## WORK ORDER
Exactly and without additions, transcribe the line that contains "(** Lines 74-75. *)" and every line after it in the data.

[RECORDS SHOWN — start]

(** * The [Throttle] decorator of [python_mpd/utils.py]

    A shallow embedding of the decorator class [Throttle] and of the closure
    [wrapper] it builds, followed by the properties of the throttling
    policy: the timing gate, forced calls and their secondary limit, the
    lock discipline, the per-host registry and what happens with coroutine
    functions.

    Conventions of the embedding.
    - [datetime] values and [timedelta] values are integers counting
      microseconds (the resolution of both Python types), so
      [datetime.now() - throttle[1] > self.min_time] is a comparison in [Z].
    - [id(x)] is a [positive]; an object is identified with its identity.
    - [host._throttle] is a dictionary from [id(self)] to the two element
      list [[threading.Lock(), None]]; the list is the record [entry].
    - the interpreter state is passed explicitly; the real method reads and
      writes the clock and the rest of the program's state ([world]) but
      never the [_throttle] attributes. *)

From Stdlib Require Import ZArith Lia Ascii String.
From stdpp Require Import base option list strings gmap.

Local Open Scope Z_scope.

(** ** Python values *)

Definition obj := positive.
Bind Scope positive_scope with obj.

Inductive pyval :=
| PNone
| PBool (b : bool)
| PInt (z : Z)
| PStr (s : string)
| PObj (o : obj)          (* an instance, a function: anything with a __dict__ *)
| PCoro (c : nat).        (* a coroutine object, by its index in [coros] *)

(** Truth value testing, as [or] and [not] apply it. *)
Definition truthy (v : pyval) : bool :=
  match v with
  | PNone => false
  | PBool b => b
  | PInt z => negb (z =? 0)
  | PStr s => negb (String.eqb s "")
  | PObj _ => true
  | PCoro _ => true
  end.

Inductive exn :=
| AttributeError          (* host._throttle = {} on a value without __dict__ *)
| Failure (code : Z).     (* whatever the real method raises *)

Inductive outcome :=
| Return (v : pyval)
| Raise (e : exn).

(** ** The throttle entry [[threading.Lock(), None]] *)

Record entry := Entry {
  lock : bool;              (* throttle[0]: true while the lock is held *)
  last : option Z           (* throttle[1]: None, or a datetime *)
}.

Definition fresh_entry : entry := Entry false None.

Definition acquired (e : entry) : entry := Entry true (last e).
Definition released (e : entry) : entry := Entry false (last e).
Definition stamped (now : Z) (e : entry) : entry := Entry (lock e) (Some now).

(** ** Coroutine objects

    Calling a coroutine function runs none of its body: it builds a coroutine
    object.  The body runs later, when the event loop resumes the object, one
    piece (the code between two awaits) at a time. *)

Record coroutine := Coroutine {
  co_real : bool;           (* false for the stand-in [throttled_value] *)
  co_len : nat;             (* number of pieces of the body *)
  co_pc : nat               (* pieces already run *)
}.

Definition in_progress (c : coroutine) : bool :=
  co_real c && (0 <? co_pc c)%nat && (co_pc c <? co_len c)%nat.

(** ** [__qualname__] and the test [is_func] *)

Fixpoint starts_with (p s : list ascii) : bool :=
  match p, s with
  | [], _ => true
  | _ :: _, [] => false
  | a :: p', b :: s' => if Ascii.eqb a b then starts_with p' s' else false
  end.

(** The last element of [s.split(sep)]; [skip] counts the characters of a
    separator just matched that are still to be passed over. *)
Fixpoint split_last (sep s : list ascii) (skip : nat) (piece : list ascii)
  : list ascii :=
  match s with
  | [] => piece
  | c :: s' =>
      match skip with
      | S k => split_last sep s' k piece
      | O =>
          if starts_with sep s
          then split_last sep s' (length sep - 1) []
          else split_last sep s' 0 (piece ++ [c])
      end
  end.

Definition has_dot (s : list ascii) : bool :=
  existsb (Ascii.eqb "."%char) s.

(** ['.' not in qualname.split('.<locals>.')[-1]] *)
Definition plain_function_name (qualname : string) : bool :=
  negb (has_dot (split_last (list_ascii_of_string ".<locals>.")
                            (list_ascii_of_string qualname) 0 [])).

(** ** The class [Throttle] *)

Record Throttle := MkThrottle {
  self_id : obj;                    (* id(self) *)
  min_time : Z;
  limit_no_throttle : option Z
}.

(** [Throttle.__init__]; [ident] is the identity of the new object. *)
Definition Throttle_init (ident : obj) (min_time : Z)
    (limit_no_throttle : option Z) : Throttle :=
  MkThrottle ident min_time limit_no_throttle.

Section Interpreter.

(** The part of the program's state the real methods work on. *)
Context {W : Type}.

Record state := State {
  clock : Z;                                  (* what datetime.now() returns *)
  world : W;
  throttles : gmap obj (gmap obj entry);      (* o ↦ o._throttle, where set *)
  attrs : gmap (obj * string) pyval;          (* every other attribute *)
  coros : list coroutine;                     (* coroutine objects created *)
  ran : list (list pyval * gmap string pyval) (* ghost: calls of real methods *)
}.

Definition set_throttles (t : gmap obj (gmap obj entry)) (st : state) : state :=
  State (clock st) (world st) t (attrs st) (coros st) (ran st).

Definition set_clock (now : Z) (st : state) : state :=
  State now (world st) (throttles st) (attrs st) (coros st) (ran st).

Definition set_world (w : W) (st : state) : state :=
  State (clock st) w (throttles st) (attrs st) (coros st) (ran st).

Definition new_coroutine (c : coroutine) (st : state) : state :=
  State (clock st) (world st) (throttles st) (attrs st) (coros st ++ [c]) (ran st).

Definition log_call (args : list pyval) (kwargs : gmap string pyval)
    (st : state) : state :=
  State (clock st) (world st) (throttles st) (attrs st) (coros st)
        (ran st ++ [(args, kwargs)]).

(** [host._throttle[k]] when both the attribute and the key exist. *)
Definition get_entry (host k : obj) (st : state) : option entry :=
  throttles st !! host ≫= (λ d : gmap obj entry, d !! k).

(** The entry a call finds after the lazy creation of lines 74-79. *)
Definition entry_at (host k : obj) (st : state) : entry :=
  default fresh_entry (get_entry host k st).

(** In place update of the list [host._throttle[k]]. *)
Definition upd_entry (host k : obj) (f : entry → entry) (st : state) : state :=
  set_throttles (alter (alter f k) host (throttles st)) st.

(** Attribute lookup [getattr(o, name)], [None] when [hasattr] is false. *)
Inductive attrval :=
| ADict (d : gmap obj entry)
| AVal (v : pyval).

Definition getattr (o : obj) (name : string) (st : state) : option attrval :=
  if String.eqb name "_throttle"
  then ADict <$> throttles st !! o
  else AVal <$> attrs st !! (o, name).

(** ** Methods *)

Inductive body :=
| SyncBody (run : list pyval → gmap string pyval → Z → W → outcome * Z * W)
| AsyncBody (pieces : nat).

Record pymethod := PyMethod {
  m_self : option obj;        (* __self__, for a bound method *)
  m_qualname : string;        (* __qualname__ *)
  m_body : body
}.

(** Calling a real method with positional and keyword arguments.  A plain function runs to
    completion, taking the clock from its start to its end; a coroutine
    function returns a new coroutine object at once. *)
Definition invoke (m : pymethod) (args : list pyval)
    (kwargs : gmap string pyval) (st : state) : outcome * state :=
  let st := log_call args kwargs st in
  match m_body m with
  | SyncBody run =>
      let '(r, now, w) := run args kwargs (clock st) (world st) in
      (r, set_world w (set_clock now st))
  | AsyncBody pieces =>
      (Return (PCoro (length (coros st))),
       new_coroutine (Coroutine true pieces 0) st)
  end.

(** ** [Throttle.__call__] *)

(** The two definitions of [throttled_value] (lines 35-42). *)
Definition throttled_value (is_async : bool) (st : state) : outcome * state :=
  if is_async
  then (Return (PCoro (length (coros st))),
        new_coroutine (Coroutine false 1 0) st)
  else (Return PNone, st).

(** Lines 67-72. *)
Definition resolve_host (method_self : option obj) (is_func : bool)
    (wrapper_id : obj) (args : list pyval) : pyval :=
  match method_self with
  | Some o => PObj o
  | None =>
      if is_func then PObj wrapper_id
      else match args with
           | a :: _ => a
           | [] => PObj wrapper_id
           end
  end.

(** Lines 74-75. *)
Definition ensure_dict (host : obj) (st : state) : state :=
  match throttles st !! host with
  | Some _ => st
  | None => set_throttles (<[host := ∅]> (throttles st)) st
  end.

[RECORDS SHOWN — finish]

## EXERCISE OUTPUT
(** Lines 74-75. *)
Definition ensure_dict (host : obj) (st : state) : state :=
  match throttles st !! host with
  | Some _ => st
  | None => set_throttles (<[host := ∅]> (throttles st)) st
  end.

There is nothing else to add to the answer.